Basu continued to puff his cigarette as he watched the conversation flow in front of him.
“I take it that none of the actual operatives lived to tell the tale?” The man on the couch said again. Basu nodded agreement: “The bastards took down one of our coast-guard aircraft and a patrol vessel that attempted to stop them from reaching Mumbai. The crew of that vessel sacrificed themselves to save the citizens of the city!”
“Shot down an aircraft?” The old man interjected.
“One of the coast-guard patrol aircraft,” the analyst noted from the papers in front of him. “Let’s see… ah, okay. One of the Dornier-228 type aircraft. Coastal-security had vectored them to the inbound vessel to investigate. The aircraft made contact and ordered the vessel to stop its approach. The crew notified their command that the vessel was highly suspicious and asked a coast-guard ship to be deployed to assist in verification. The crew spent fifteen minutes buzzing the boat and collecting video before they were shot down by an onboard shoulder-fired surface-to-air missile…”
“Wait,” the man on the couch said as he leaned forward. “We have the video of the ship firing the missile?”
“They were streaming it to coastal-security ops-center at the time. They have the audio and video of it at naval headquarters at the moment,” the analyst noted and then cleared his throat. “Poignant stuff, the last few moments of that audio.”
“I bet,” Basu noted neutrally. “Continue.”
“Well, the coast-guard ship made it to the vessel while it was still about two-dozen kilometers away from Mumbai harbor. Shots were fired and they disabled the Pakistani boat’s engine, causing it to become dead in the water…”
“And then the cornered LET bastards blew up their cargo prematurely.” Basu concluded and extinguished the cigarette in the tray before continuing: “Gentlemen, the use of the surface-to-air missile gives away the game, if you ask me.

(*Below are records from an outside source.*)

(* ===== verification/Storage.v ===== *)
(** * Storage behind offsets

    What [blob/levels.c] and [spool/spool.c] rely on of the storage a caller
    gives them, as an interface, and an array that keeps to it. *)

From S2P Require Import Prelude.

(** A write that succeeds is read back, and leaves the other bytes alone. *)
Class Storage {S} (read : S -> Z -> Z -> option bytes) (write : S -> Z -> bytes -> bool * S) : Prop := {
  so_same : forall s off b s', 0 <= off -> write s off b = (true, s') -> read s' off (zlen b) = Some b;
  so_other : forall s off b s' o n, 0 <= off -> write s off b = (true, s') -> 0 <= o -> 0 <= n ->
    o + n <= off \/ off + zlen b <= o -> read s' o n = read s o n
}.

(** So does a write that fails, whatever it leaves in its own range; and what
    is read can be read in pieces. *)
Class SteadyStorage {S} (read : S -> Z -> Z -> option bytes) (write : S -> Z -> bytes -> bool * S) : Prop := {
  st_storage :: Storage read write;
  st_refused : forall s off b s' o n, 0 <= off -> write s off b = (false, s') -> 0 <= o -> 0 <= n ->
    o + n <= off \/ off + zlen b <= o -> read s' o n = read s o n;
  st_pieces : forall s o m n a b, 0 <= o -> 0 <= m -> 0 <= n ->
    read s o m = Some a -> read s (o + m) n = Some b -> read s o (m + n) = Some (a ++ b)
}.

(** The storage has refused a write. *)
Definition write_fails {S} (write : S -> Z -> bytes -> bool * S) : Prop := exists s off b, fst (write s off b) = false.

(** An array of bytes, which refuses what does not fit. *)
Definition mem_read (s : bytes) (off len : Z) : option bytes := if off + len <=? zlen s then Some (slice off len s) else None.
Definition mem_write (s : bytes) (off : Z) (b : bytes) : bool * bytes :=
  if off + zlen b <=? zlen s then (true, blit off b s) else (false, s).

#[export] Instance mem_storage : SteadyStorage mem_read mem_write.
Proof.
  split; [split|..].
  - intros s off b s' Ho Hw. unfold mem_write in Hw. destruct (Z.leb_spec (off + zlen b) (zlen s)); [|done]. injection Hw as <-.
    unfold mem_read. rewrite zlen_blit by lia. destruct (Z.leb_spec (off + zlen b) (zlen s)); [|lia]. by rewrite slice_blit_same by lia.
  - intros s off b s' o n Ho Hw Ho' Hn Hd. unfold mem_write in Hw. destruct (Z.leb_spec (off + zlen b) (zlen s)); [|done]. injection Hw as <-.
    unfold mem_read. rewrite zlen_blit by lia. by rewrite slice_blit_disjoint by lia.
  - intros s off b s' o n Ho Hw. unfold mem_write in Hw. destruct (_ <=? _); [done|]. by injection Hw as <-.
  - intros s o m n a b Ho Hm Hn Ha Hb. unfold mem_read in *. destruct (_ <=? _) in Ha; [|done].
    destruct (Z.leb_spec (o + m + n) (zlen s)) in Hb; [|done]. injection Ha as <-. injection Hb as <-.
    destruct (Z.leb_spec (o + (m + n)) (zlen s)); [|lia]. by rewrite slice_app.
Qed.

There is no way that that Makki or Muzammil could have managed these resources without the support of our usual suspects in the Inter-Services-Intelligence. The question is why the escalation to nuclear weapons? Knowing the ‘who’, ‘what’ and ‘how’ is important, but also the ‘why’. When we find that out, we can get ahead of the enemy’s future plans.”
The old man on the couch nodded agreement: “Tell the navy and coast-guard brass to keep a tight lid on that audio and video. If the enemy doesn’t know we have the evidence, we can get them to make predetermined moves on their original plan.”
“Agreed,” Basu added. “But bear in mind that the planners for this strike in Pakistan probably know already that their original plan has failed. The detonation of the weapon so far out at sea has still gotten them damage to Mumbai, but not nearly on the scale it would have if they had succeeded as planned. So they will know that we know something about it. Expect the litany of denials and references to the supposed non-state actors to follow.”
“South Block and the Prime Minister’s office is going to be asking us questions very soon,” the man on the couch noted. Basu leaned back in his chair as he thought that over.
“I know…” he added absent mindedly, “…that they are going to want some action plans for us. Let’s look into that as well. Nuclear terrorism is not your usual run of the mill stuff. The government will want to take action on this one. If we have to get Makki’s head on a platter for it, we should have a plan to do that. Let’s get started on that one before we are asked for it.”
“Military options?” the old man asked soberly.
“Why not?” Basu replied, now sitting straighter. “Let’s be prepared for that as well. If we can solidify Rawalpindi’s and Haider’s involvement in this, there is every possibility of an open war.”
The man in the couch grunted: “At least that will make our action plans doable! If we have active military support in our operations, that will remove Makki’s protection cover which he currently enjoys.”